Trois panélistes ont dénoncé, jeudi à Ouagadougou, au cours d’une conférence en hommage à Norbert Zongo, journaliste d’investigation assassiné il y a 20 ans, l’incivisme de la classe dirigeante depuis l’avènement au pouvoir du Mouvement du peuple pour le progrès (MPP).

Pour commémorer les 20 ans de l’assassinat du journaliste d’investigation Norbert Zongo (13 décembre 1998-13 décembre 2018), le balai citoyen (organisation de la société civile) a organisé jeudi à Ouagadougou, un panel sous le thème : « Lutte contre l’incivisme au sommet de l’Etat : Norbert Zongo, un exemple de combat d’hier à aujourd’hui ».

Les participants au panel
Deux professeurs d’universités, Mahamadé Savadogo et Etienne Traoré et un journaliste d’investigation, Ladji Bama, ont, tour à tour, épluché le sujet.

Selon le professeur Mahamadé Savadogo, « l’incivisme de la classe dirigeante se manifeste d’une façon particulièrement sensible sur le terrain des moyens de la collecte des ressources notamment financières ».

« Cet incivisme se retrouve sur le terrain des impôts, des frais de douane et également de la fuite des capitaux.
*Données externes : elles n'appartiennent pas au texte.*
(* ===== verification/Mkfs.v ===== *)
(** The tool that makes the first file system (mkfs/mkfs.c).  It runs on the
    host, which is little-endian; the image is a file of blocks that grows when
    a block behind its end is written, and in which reading behind the end
    fails.  A struct dinode is the part of an [inode] that is on the disk.  A
    failed assert() and die() end the program. *)
From S2P Require Import Prelude State Locks Kstring Kalloc Vm PageTable VmSpec Uvm UvmCopy Copy Sched Sleeplock Bio BioList BioSpec BlockLayer Log LogSpec Txn Boot Uart Kprintf Either Fs FsTxn FsAlloc FsRead FsInode FsFile Pipe Console File FsWrite.

Definition NINODES : Z := 200.
Definition nbitmap : Z := FSSIZE / BPB + 1.
Definition ninodeblocks : Z := NINODES / IPB + 1.
Definition nlog : Z := LOGSIZE.
Definition nmeta : Z := 2 + nlog + ninodeblocks + nbitmap.
Definition nblocks : Z := FSSIZE - nmeta.

(** Convert to riscv byte order: the bytes of the result, lowest first. *)
Definition xshort (x : Z) : Z := load16 (store_list [u8 x; u8 (Z.shiftr x 8)] ∅ 0) 0.
Definition xint (x : Z) : Z :=
  load32 (store_list [u8 x; u8 (Z.shiftr x 8); u8 (Z.shiftr x 16); u8 (Z.shiftr x 24)] ∅ 0) 0.

(** The superblock that main() fills in before anything else. *)
Definition sb : superblock :=
  mk_superblock FSMAGIC (xint FSSIZE) (xint nblocks) (xint NINODES) (xint nlog) (xint 2) (xint (2 + nlog))
    (xint (2 + nlog + ninodeblocks)).
(** memmove(buf, &sb, sizeof(sb)) *)
Definition sb_bytes (b : superblock) (buf : bytes) : bytes :=
  store_addrs [sb_magic b; sb_size b; sb_nblocks b; sb_ninodes b; sb_nlog b; sb_logstart b; sb_inodestart b; sb_bmapstart b] buf 0.

(** The file of the image and the two counters. *)
Record image : Type := mk_image {
  im_blocks : gmap Z bytes ;
  im_len : Z ;
  freeinode : Z ;
  freeblock : Z
}.
Definition set_freeinode (n : Z) (s : image) : image := mk_image (im_blocks s) (im_len s) n (freeblock s).
Definition set_freeblock (n : Z) (s : image) : image := mk_image (im_blocks s) (im_len s) (freeinode s) n.

Definition MK (A : Type) : Type := M unit image A.

(** The block at which the file is positioned by lseek(fsfd, sec * BSIZE, 0),
    where [sec] is an unsigned int. *)
Definition sector (sec : Z) : Z := u32 (sec * BSIZE) / BSIZE.

Definition wsect (sec : Z) (buf : bytes) : MK unit :=
  modify (fun s => mk_image (<[sector sec := buf]> (im_blocks s)) (Z.max (im_len s) (sector sec + 1)) (freeinode s) (freeblock s)).

Definition rsect (sec : Z) : MK bytes :=
  len <- gets im_len ;;
  if len <=? sector sec then panic "read"
  else gets (fun s => default ∅ (im_blocks s !! sector sec)).

Definition winode (inum : Z) (ip : inode) : MK unit :=
  let bn := IBLOCK inum sb in
  buf <- rsect bn ;;
  wsect bn (dinode_store buf (dinode_off inum) ip).

Definition rinode (inum : Z) : MK inode :=
  let bn := IBLOCK inum sb in
  buf <- rsect bn ;;
  ret (dinode_load buf (dinode_off inum) inode0).

Definition ialloc (type : Z) : MK Z :=
  inum <- gets freeinode ;;
  modify (set_freeinode (u32 (inum + 1))) ;;;
  let din := inode0 in
  let din := set_i_type (i16 (xshort type)) din in
  let din := set_i_nlink (i16 (xshort 1)) din in
  let din := set_i_size (xint 0) din in
  winode inum din ;;;
  ret inum.

(** for(i = 0; i < used; i++) buf[i/8] = buf[i/8] | (0x1 << (i%8)) *)
Fixpoint mark_used (n : nat) (i : Z) (buf : bytes) : bytes :=
  match n with O => buf | S n => mark_used n (i + 1) (mark_bit buf i) end.

Definition balloc (used : Z) : MK unit :=
  if BPB <=? used then panic "used < BPB"
  else wsect (sb_bmapstart sb) (mark_used (Z.to_nat used) 0 ∅).

(** freeblock++ *)
Definition next_block : MK Z :=
  b <- gets freeblock ;; modify (set_freeblock (u32 (b + 1))) ;;; ret b.

(** din.addrs[k], allocated if it is 0 *)
Definition need_addr (din : inode) (k : Z) : MK inode :=
  if xint (iaddr din k) =? 0 then b <- next_block ;; ret (with_addr din k (xint b)) else ret din.

(** The block number [fbn] of the file, allocated where it is missing. *)
Definition file_block (din : inode) (fbn : Z) : MK (inode * Z) :=
  if fbn <? NDIRECT then
    din <- need_addr din fbn ;;
    ret (din, xint (iaddr din fbn))
  else
    din <- need_addr din NDIRECT ;;
    indirect <- rsect (xint (iaddr din NDIRECT)) ;;
    let o := 4 * (fbn - NDIRECT) in
    indirect <- (if load32 indirect o =? 0 then
                   b <- next_block ;;
                   let indirect := store32 indirect o (xint b) in
                   wsect (xint (iaddr din NDIRECT)) indirect ;;;
                   ret indirect
                 else ret indirect) ;;
    ret (din, xint (load32 indirect o)).

(** The loop of iappend; [p] is what is left to append. *)
Fixpoint iappend_loop (fuel : nat) (din : inode) (off : Z) (p : list Z) : MK (inode * Z) :=
  match p, fuel with
  | [], _ => ret (din, off)
  | _, O => fun _ => Diverge
  | _, S fuel =>
      let fbn := off / BSIZE in
      if MAXFILE <=? fbn then panic "fbn < MAXFILE"
      else
        r <- file_block din fbn ;;
        let '(din, x) := r in
        let n1 := Z.min (Z.of_nat (length p)) ((fbn + 1) * BSIZE - off) in
        buf <- rsect x ;;
        wsect x (store_list (take (Z.to_nat n1) p) buf (off - fbn * BSIZE)) ;;;
        iappend_loop fuel din (u32 (off + n1)) (drop (Z.to_nat n1) p)
  end.

Definition iappend (inum : Z) (p : list Z) : MK unit :=
  din <- rinode inum ;;
  r <- iappend_loop (length p) din (xint (i_size din)) p ;;
  let '(din, off) := r in
  winode inum (set_i_size (xint off) din).

(** A struct dirent: the number and the name, filled up with NULs. *)
Definition dirent (inum : Z) (name : list Z) : list Z :=
  let n := xshort inum in [u8 n; u8 (n / 256)] ++ take (Z.to_nat DIRSIZ) (name ++ replicate (Z.to_nat DIRSIZ) 0).

Definition SLASH : Z := 47.
Definition UNDERSCORE : Z := 95.

(** argv[i] without a leading user/ *)
Definition shortname (arg : list Z) : list Z :=
  if decide (take 5 arg = chars "user/") then drop 5 arg else arg.
(** Skip leading _ in name. *)
Definition skip_underscore (name : list Z) : list Z :=
  match name with c :: name' => if c =? UNDERSCORE then name' else name | [] => [] end.

Section Host.
(** The files of the host: for the name of a file that can be opened, what the
    calls of read() with a buffer of BSIZE bytes return until the end. *)
Context (host : list Z -> option (list (list Z))).

Fixpoint append_chunks (inum : Z) (chunks : list (list Z)) : MK unit :=
  match chunks with
  | [] => ret tt
  | c :: chunks => iappend inum c ;;; append_chunks inum chunks
  end.

Definition add_file (rootino : Z) (arg : list Z) : MK unit :=
  let name := shortname arg in
  if bool_decide (SLASH ∈ name) then panic "index(shortname, '/') == 0"
  else match host arg with
  | None => panic "open"
  | Some chunks =>
      let name := skip_underscore name in
      if DIRSIZ <? Z.of_nat (length name) then panic "strlen(shortname) <= DIRSIZ"
      else
        inum <- ialloc T_FILE ;;
        iappend rootino (dirent inum name) ;;;
        append_chunks inum chunks
  end.

Fixpoint add_files (rootino : Z) (args : list (list Z)) : MK unit :=
  match args with
  | [] => ret tt
  | a :: args => add_file rootino a ;;; add_files rootino args
  end.

(** The image that main() starts with, after open(O_TRUNC): an empty file. *)
Definition image0 : image := mk_image ∅ 0 1 0.

(** argv[2], argv[3], ... are [args]; opening the image succeeds. *)
Definition main (args : list (list Z)) : MK unit :=
  modify (set_freeblock nmeta) ;;;
  for_loop (Z.to_nat FSSIZE) 0 (fun i => wsect i ∅ ;;; ret (@None unit)) ;;;
  wsect 1 (sb_bytes sb ∅) ;;;
  rootino <- ialloc T_DIR ;;
  if negb (rootino =? ROOTINO) then panic "rootino == ROOTINO"
  else
    iappend rootino (dirent rootino (chars ".")) ;;;
    iappend rootino (dirent rootino (chars "..")) ;;;
    add_files rootino args ;;;
    din <- rinode rootino ;;
    let off := xint (i_size din) in
    let off := u32 ((off / BSIZE + 1) * BSIZE) in
    winode rootino (set_i_size (xint off) din) ;;;
    used <- gets freeblock ;;
    balloc (i32 used).
End Host.
(** A new address in the indirect block. *)
Lemma entry_alloc V F fb i x bn V' :
  let ind := iaddr x NDIRECT in
  layout V F fb -> F !! i = Some x -> ind <> 0 -> NDIRECT <= bn < MAXFILE -> baddr V x bn = 0 -> fb < FSSIZE ->
  (forall b, V' b = vupd V ind (store32 (V ind) (4 * (bn - NDIRECT)) fb) b) ->
  alloced V F i x V' x (fb + 1) /\
  forall l, 0 <= l <= MAXFILE -> saddr V' x l = if l =? bn then fb else saddr V x l.
Proof.
  intros ind Hl Hx Hind Hbn H0 Hfb HV. assert (Hlen := ly_len _ _ _ Hl i x Hx). assert (Hf := ly_fb _ _ _ Hl).
  rewrite nmeta_val in Hf. unfold FSSIZE in *.
  assert (Hs : forall l, 0 <= l <= MAXFILE -> saddr V' x l = if l =? bn then fb else saddr V x l).
  { intros l Hr. unfold saddr. destruct (Z.eqb_spec l MAXFILE) as [->|Hne]; [by rewrite (proj2 (Z.eqb_neq MAXFILE bn)) by lia|].
    destruct (Z.ltb_spec l NDIRECT) as [Hlt|Hge].
    { unfold baddr. rewrite (proj2 (Z.ltb_lt _ _)) by done. by rewrite (proj2 (Z.eqb_neq l bn)) by lia. }
    rewrite !baddr_entry by done. fold ind. rewrite HV, vupd_eq. unfold load32, store32.
    destruct (Z.eqb_spec l bn) as [->|Hne']; [|by rewrite le_load_store_disj by lia].
    rewrite le_load_store_same. apply Z.mod_small. change (256 ^ Z.of_nat 4) with (2 ^ 32). lia. }
  split; [|done]. apply (alloced_slot V F fb i x bn); try done.
  - unfold NDIRECT in *. lia.
  - by rewrite <- baddr_slot by lia.
  - by destruct x.
  - intros b. rewrite HV. destruct (Z.eqb_spec b ind) as [->|Hne]; [by right|left]. by rewrite vupd_ne.
Qed.
(** ** Values *)

(** An [ObjectId] is an opaque identifier ([N]); a [Date] is its time value,
    milliseconds since the epoch ([Z]).  A number that arrives in a JSON body
    is the rational it denotes ([Q]); counters are integers ([Z]). *)

(** A value found under a key of [req.body]: [JUndefined] is an absent key,
    [JOther] stands for arrays and objects ([typeof] gives ['object']).
    Only [grade], whose type the controller tests, is taken at this
    generality; the text fields of a body are strings when present. *)
Inductive jsval : Type :=
| JUndefined
| JNull
| JBool (b : bool)
| JNum (x : Q)
| JStr (s : string)
| JOther.

(** A text field of the body: [None] is an absent key.  JavaScript
    truthiness of such a field: absent and the empty string are falsy. *)
Definition truthy (v : option string) : bool :=
  match v with
  | Some s => negb (String.eqb s "")
  | None => false
  end.

(** [req.user], as set by the authentication middleware. *)
Record User : Type := mkUser { userId : N; role : string }.

(** ** Responses *)

Inductive Response (A : Type) : Type :=
| Sent (code : Z) (success : bool) (message : option string) (data : option A)
| Thrown.
Arguments Sent {A} code success message data.
Arguments Thrown {A}.

(** [res.status(code).json({ success: false, message })] *)
Definition reject {A} (code : Z) (msg : string) : Response A :=
  Sent code false (Some msg) None.

(** ** The Assignment schema *)

Inductive Status : Type := Draft | Published | Completed.

Global Instance Status_eq_dec : EqDecision Status.
Proof. solve_decision. Defined.

(** The string stored for a status. *)
Definition status_name (s : Status) : string :=
  match s with
  | Draft => "Draft"
  | Published => "Published"
  | Completed => "Completed"
  end.

(** [['Draft', 'Published', 'Completed'].includes(v)], returning the member
    that was found. *)
Definition status_of_string (v : string) : option Status :=
  if String.eqb v "Draft" then Some Draft
  else if String.eqb v "Published" then Some Published
  else if String.eqb v "Completed" then Some Completed
  else None.

(** The paths of the schema.  [status] is typed by the [enum] of the path;
    [updatedAt], which the [timestamps] option maintains and no controller
    reads, is left out. *)
Record Assignment : Type := mkAssignment {
  title : string;
  description : string;
  dueDate : Z;
  status : Status;
  createdBy : N;
  createdAt : Z
}.

(** ** The Submission schema *)

(** The paths of the schema; an unset [grade] or [feedback] is [None]. *)
Record Submission : Type := mkSubmission {
  assignmentId : N;
  studentId : N;
  answer : string;
  submittedAt : Z;
  reviewed : bool;
  grade : option Q;
  feedback : option string
}.

(** ** The database *)

Record DB : Type := mkDB {
  assignments : gmap N Assignment;
  submissions : gmap N Submission
}.

Definition set_assignments (m : gmap N Assignment) (db : DB) : DB :=
  mkDB m (submissions db).

Definition set_submissions (m : gmap N Submission) (db : DB) : DB :=
  mkDB (assignments db) m.

(** [Model.find(filter)]: the documents that satisfy the filter, with their
    ids, in the collection's enumeration order. *)
Definition find {A} (p : N * A -> bool) (m : gmap N A) : list (N * A) :=
  List.filter p (map_to_list m).
(** An item [pack_file] can handle without raising: its name is skipped, or
    its path is made of scalar values and its path and data are short
    enough for the 32-bit length fields. *)
Definition packable (it : item) : Prop :=
  skipped_name it = true
  \/ (Forall scalar (path_str (fst it))
      /\ 4 * len (path_str (fst it)) < 2 ^ 32
      /\ len (item_data it) < 2 ^ 32).

(** The directory [a] with the file [b], beside a file named [a\b]. *)
Definition collision_tree : node :=
  Dir 493 [([97], Dir 493 [([98], File 420 hello)]);
           ([97; 92; 98], File 420 [x21%byte])].

(** A directory holding one file whose name contains a backslash. *)
Definition backslash_item : item := ([[97; 92; 98]], File 420 hello).

Definition backslash_tree : node := Dir 493 [([97; 92; 98], File 420 hello)].

Definition backslash_image : list byte :=
  Eval vm_compute in
    match make_simple_fs (Some backslash_tree) with
    | Ok (_, _, img) => img
    | Raise _ => []
    end.

(** A directory that holds nothing the packer keeps. *)
Definition filtered_tree : node :=
  Dir 493 [(pystr_of ".gitignore", File 420 hello);
           (pystr_of "Cargo.toml", File 420 hello);
           (pystr_of "main.o", File 420 hello)].

(** A directory with a file whose name holds a lone surrogate, as Python
    decodes a file name that is not valid UTF-8. *)
Definition surrogate_item : item := ([[97; 56448]], File 420 hello).

Definition surrogate_tree : node := Dir 493 [([97; 56448], File 420 hello)].

(** A listing line of an entry. *)
Definition is_entry_info (ln : line) : Prop :=
  match ln with EntryInfo _ _ _ _ => True | _ => False end.

(** An entry whose name is not valid UTF-8. *)
Definition latin1_entry : entry :=
  {| e_name := [xe9]; e_data := []; e_type := FILE_TYPE_FILE; e_mode := 420 |}.

Definition latin1_block : list byte :=
  Eval vm_compute in
    match entry_block latin1_entry with Ok block => block | Raise _ => [] end.

Definition bin_block : list byte :=
  Eval vm_compute in
    match entry_block bin_entry with Ok block => block | Raise _ => [] end.

(** The bytes an entry takes in an image, and where entry [i] starts. *)
Definition entry_size (e : entry) : Z :=
  32 + align_to (len (e_name e)) 4 + align_to (len (e_data e)) BLOCK_SIZE.

Definition entry_start (es : list entry) (i : nat) : Z :=
  16 + fold_right Z.add 0 (map entry_size (firstn i es)).

(** [bs[start : start + count]]. *)
Definition slice (bs : list byte) (start count : Z) : list byte :=
  firstn (Z.to_nat count) (skipn (Z.to_nat start) bs).

(** A tree with a manifest directory, a lock file and a dangling link. *)
Definition manifest_tree : node :=
  Dir 493 [(pystr_of "Cargo.toml", Dir 493 [(pystr_of "x", File 420 hello)]);
           (pystr_of "Cargo.lock", File 420 hello);
           (pystr_of "link", Special 511);
           (pystr_of "conf.d", Dir 493 [])].
(** * Circuit breaker, rate limiter and TTL cache of the api-practice scripts

    A shallow embedding of the three stateful helpers that the practice
    scripts build around their HTTP calls:

    - [CircuitBreaker] and [CircuitBreakerWithFallback]
      (src/myOwnCodes/circuit-breaker-pattern.js) and the shorter
      [CircuitBreaker] of src/advanced-patterns.js;
    - [RateLimiter] (src/myOwnCodes/mock-server.js, with the 429 retry
      branch, and src/mock-server.js, without it);
    - [APICache] (identical in both mock-server.js files).

    JavaScript objects are records, mutation is explicit state passing,
    [Date.now()] is a reading of the world the code runs in, and an awaited
    callback is a function that transforms that world and completes with a
    value or a thrown error.  The numbers the code counts and compares
    (counters, thresholds, millisecond timestamps, HTTP statuses) are
    integers; the two numbers of a limiter and their quotient
    [timeWindow / maxRequests] are IEEE 754 doubles, as every JavaScript
    number is.  What is thrown is an [Error] object; the promise a
    limiter awaits may also be rejected with [null] or [undefined].  The
    [execute] calls on one breaker come one after the other; the limiter,
    whose work is interleaved by the event loop, is modelled with that
    loop. *)

From Stdlib Require Import PrimFloat FloatAxioms.
From Stdlib Require Import ZArith Lia.
From stdpp Require Import base option list gmap strings.
From stdpp Require Import pretty.
From Stdlib Require Import Ascii.

Open Scope Z_scope.

(** ** JavaScript values shared by the three components *)

Module JS.

(** [error.response] of an axios error: only [status] is ever read. *)
Record Response := { status : Z }.

(** A thrown [Error]: its message and the optional [response] field. *)
Record Error := { message : string; response : option Response }.

(** [new Error(msg)]: no [response] field. *)
Definition new_Error (msg : string) : Error :=
  {| message := msg; response := None |}.

(** How an awaited call settles. *)
Inductive Completion (V : Type) : Type :=
| Return (v : V)
| Throw (e : Error).
Arguments Return {V} v.
Arguments Throw {V} e.

End JS.
Import JS.

(** The three values of [this.state]. *)
Inductive State := CLOSED | OPEN | HALF_OPEN.

#[global] Instance State_eq_dec : EqDecision State.
Proof. solve_decision. Defined.

(** ** The world an [execute] call runs in

    [now w] is what [Date.now()] returns in world [w].  The protected
    operation [fn] is a zero-argument async function: awaiting it yields
    a completion and the world as it is when the await resumes. *)

Definition Operation (World V : Type) : Type := World -> Completion V * World.

(** What one [execute] call leaves behind: how the returned promise
    settles, the breaker object, and the world. *)
Record Outcome (World V B : Type) := mkOutcome {
  settled : Completion V;
  breaker : B;
  world : World
}.
Arguments mkOutcome {World V B}.
Arguments settled {World V B}.
Arguments breaker {World V B}.
Arguments world {World V B}.

(** A call site: the world in which [execute] is entered and the operation
    handed to it.  Nothing relates the entry world of one call to the world
    the previous call ended in: any amount of time may pass in between. *)
Definition Call (World V : Type) : Type := World * Operation World V.

Definition is_failure {World V} (c : Call World V) : bool :=
  match (c.2 c.1).1 with Throw _ => true | Return _ => false end.

(** ** src/myOwnCodes/circuit-breaker-pattern.js *)

Module CircuitBreakerPattern.

Record CircuitBreaker := {
  threshold : Z;
  timeout : Z;
  failureCount : Z;
  successCount : Z;
  state : State;
  nextAttempt : Z;
  name : string
}.

Definition set_state (s : State) (cb : CircuitBreaker) : CircuitBreaker :=
  {| threshold := threshold cb; timeout := timeout cb;
     failureCount := failureCount cb; successCount := successCount cb;
     state := s; nextAttempt := nextAttempt cb; name := name cb |}.

Definition set_failureCount (n : Z) (cb : CircuitBreaker) : CircuitBreaker :=
  {| threshold := threshold cb; timeout := timeout cb;
     failureCount := n; successCount := successCount cb;
     state := state cb; nextAttempt := nextAttempt cb; name := name cb |}.

Definition set_successCount (n : Z) (cb : CircuitBreaker) : CircuitBreaker :=
  {| threshold := threshold cb; timeout := timeout cb;
     failureCount := failureCount cb; successCount := n;
     state := state cb; nextAttempt := nextAttempt cb; name := name cb |}.

Definition set_nextAttempt (t : Z) (cb : CircuitBreaker) : CircuitBreaker :=
  {| threshold := threshold cb; timeout := timeout cb;
     failureCount := failureCount cb; successCount := successCount cb;
     state := state cb; nextAttempt := t; name := name cb |}.

Definition circuit_open_error : Error :=
  new_Error "Circuit breaker is OPEN. Service unavailable.".

(** [this.failureCount = 0; this.successCount++;] then the HALF_OPEN test. *)
Definition onSuccess (cb : CircuitBreaker) : CircuitBreaker :=
  let cb := set_failureCount 0 cb in
  let cb := set_successCount (successCount cb + 1) cb in
  match state cb with
  | HALF_OPEN => set_state CLOSED cb
  | _ => cb
  end.

Section WithClock.

Context {World V : Type}.
Variable now : World -> Z.

(** [constructor(threshold = 5, timeout = 60000, name = "CircuitBreaker")] *)
Definition new_CircuitBreaker (threshold timeout : Z) (name : string)
    (w : World) : CircuitBreaker :=
  {| threshold := threshold; timeout := timeout;
     failureCount := 0; successCount := 0;
     state := CLOSED; nextAttempt := now w; name := name |}.
(** * Complaint-handling backend: a shallow embedding of the scoring,
    authentication, retrieval and orchestration code, with the properties
    its specification states.

  Python [float] is IEEE-754 binary64 and is modelled by Rocq's primitive
  [float]; dictionaries with run-time keys are [gmap string value];
  dictionary literals used as lookup tables are association lists;
  [try]/[except] is an explicit exception monad. *)

From Stdlib Require Import ZArith QArith Uint63 Floats Ascii String List.
From Stdlib Require Import Bool Lia.
From stdpp Require Import base option list sorting gmap strings.

Set Warnings "-inexact-float,-register-all".
#[local] Open Scope string_scope.
#[local] Open Scope list_scope.

(** ** Python values and exceptions *)

Module Py.

(** The JSON-like values that flow through the complaint state. *)
Inductive value : Type :=
| VNone
| VBool (b : bool)
| VInt (z : Z)
| VFloat (f : float)
| VStr (s : string)
| VList (l : list value)
| VDict (d : gmap string value).

Abbreviation dict := (gmap string value).

Inductive exn : Type :=
| TypeError (msg : string)
| ValueError (msg : string)
| NameError (name : string)
| AttributeError (msg : string)
| OverflowError (msg : string)
| MultipleResultsFound
| UnknownHashError
| HTTPException (status_code : nat) (detail : string)
                (headers : list (string * string))
| OtherError (msg : string).

(** Result of a computation that may raise. *)
Inductive exc (A : Type) : Type :=
| Ok (a : A)
| Raise (e : exn).
Arguments Ok {A} a.
Arguments Raise {A} e.

Definition bind {A B} (m : exc A) (k : A → exc B) : exc B :=
  match m with
  | Ok a => k a
  | Raise e => Raise e
  end.

(** [try: m except Exception: h] *)
Definition try_except {A} (m : exc A) (h : exn → A) : A :=
  match m with
  | Ok a => a
  | Raise e => h e
  end.

#[export] Instance exc_ret : MRet exc := fun _ a => Ok a.
#[export] Instance exc_bind : MBind exc := fun _ _ k m => bind m k.

(** [d.get(k)] and [d.get(k, dflt)] *)
Definition get (d : dict) (k : string) : value := default VNone (d !! k).
Definition get_or (d : dict) (k : string) (dflt : value) : value :=
  default dflt (d !! k).

(** [v == "s"] for a string literal [s]: only a [str] can be equal to it. *)
Definition eq_str (v : value) (s : string) : bool :=
  match v with
  | VStr t => bool_decide (t = s)
  | _ => false
  end.

(** [v in [s1, ..., sn]] for a list of string literals. *)
Definition in_strs (v : value) (l : list string) : bool :=
  existsb (eq_str v) l.


Fixpoint assoc {A} (tbl : list (string * A)) (s : string) : option A :=
  match tbl with
  | [] => None
  | (k, a) :: tbl' => if bool_decide (k = s) then Some a else assoc tbl' s
  end.

(** [tbl.get(key, dflt)] on a dict literal with string keys: hashing an
    unhashable key raises [TypeError]. *)
Definition table_get {A} (tbl : list (string * A)) (key : value) (dflt : A)
  : exc A :=
  match key with
  | VStr s => Ok (default dflt (assoc tbl s))
  | VList _ | VDict _ => Raise (TypeError "unhashable type")
  | _ => Ok dflt
  end.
Le non-paiement ou la sous-estimation des impôts ou des frais de douane est un phénomène important dans beaucoup de sociétés particulièrement dans notre pays », a-t-il affirmé.

Il en veut pour preuve le cas de l’opérateur téléphonique l’ONATEL TELMOB.

« L’ONATEL TELMOB devait 11 milliards FCFA de frais de douane à l’Etat burkinabè. Le Réseau national de lutte anti-corruption (REN LAC) a soulevé le problème en 2016, mais finalement, il y a eu des arrangements et je crois savoir que la somme payée est largement en deçà de celle qui est due », a-t-il déploré.

Les panélistes
L’autre exemple, selon le Pr Savadogo, c’est « le cas des sociétés minières qui refusent jusque-là de payer les taxes du fond sur le développement local qui a été voté depuis le CNT (Conseil national de la Transition, l’Assemblée nationale, sous la Transition) et qui devait permettre aux collectivités locales d’avoir des ressources pour initier des projets en faveur des citoyens ».

Face à ces exemples, le journaliste d’investigation Ladji Bama, estime que l’actuel parti au pouvoir, le MPP, a trahi le peuple qui avait placé beaucoup d’espoir sur lui.

« Le MPP est aujourd’hui, le Congrès pour la démocratie et le progrès (CDP) réincarné. Il y a eu des semblants de changement qui ne sont pas allés dans le bon sens », a-t-il fait observer.

Selon ses dires, « il y avait des pillages sous le CDP, mais on pillait avec un peu de respect pour les institutions de la république », mais estime qu’aujourd’hui, le pillage est encore plus grave.

Il a expliqué qu’à son arrivée au pouvoir en fin 2015, le premier marché du MPP a été attribué à une entreprise française.

Une attribution qui de son avis, a été contesté par des concurrents de l’entreprise française qui ont saisi l’Autorité de régulation de la commande publique (ARCOP) qui leur a donné raison et demandé la reprise de l’appel d’offre.

Cependant, à la grande surprise desdits concurrents, l’attribution à l’entreprise française a été confirmée par le conseil des ministres et l’accord avec l’entreprise française a été signé par le ministre des Transports.

Pour le Pr Etienne Traoré, il y a actuellement le phénomène de banalisation de la corruption. « Depuis que (le président) Roch (Kaboré) est là, il n’a pas puni quelqu’un qui s’est fait corrompre », a-t-il déploré.

Cela a pour conséquence, selon lui, « l’absence de développement du pays ». Il a donc invité à récompenser tous les actes anti-corruption.

Le journaliste d’investigation Norbert Zongo a été assassiné le 13 décembre 1998 avec trois de ses compagnons d’infortune alors qu’il enquêtait sur la mort mystérieuse de David Ouédraogo, chauffeur de François Compaoré (petit frère de l’ancien président Blaise Compaoré).

Le 5 décembre dernier, la justice française a rendu un avis favorable à la demande d’extradition du mis en cause (François Compaoré) au Burkina Faso, mais celui-ci s’est immédiatement pourvu en cassation.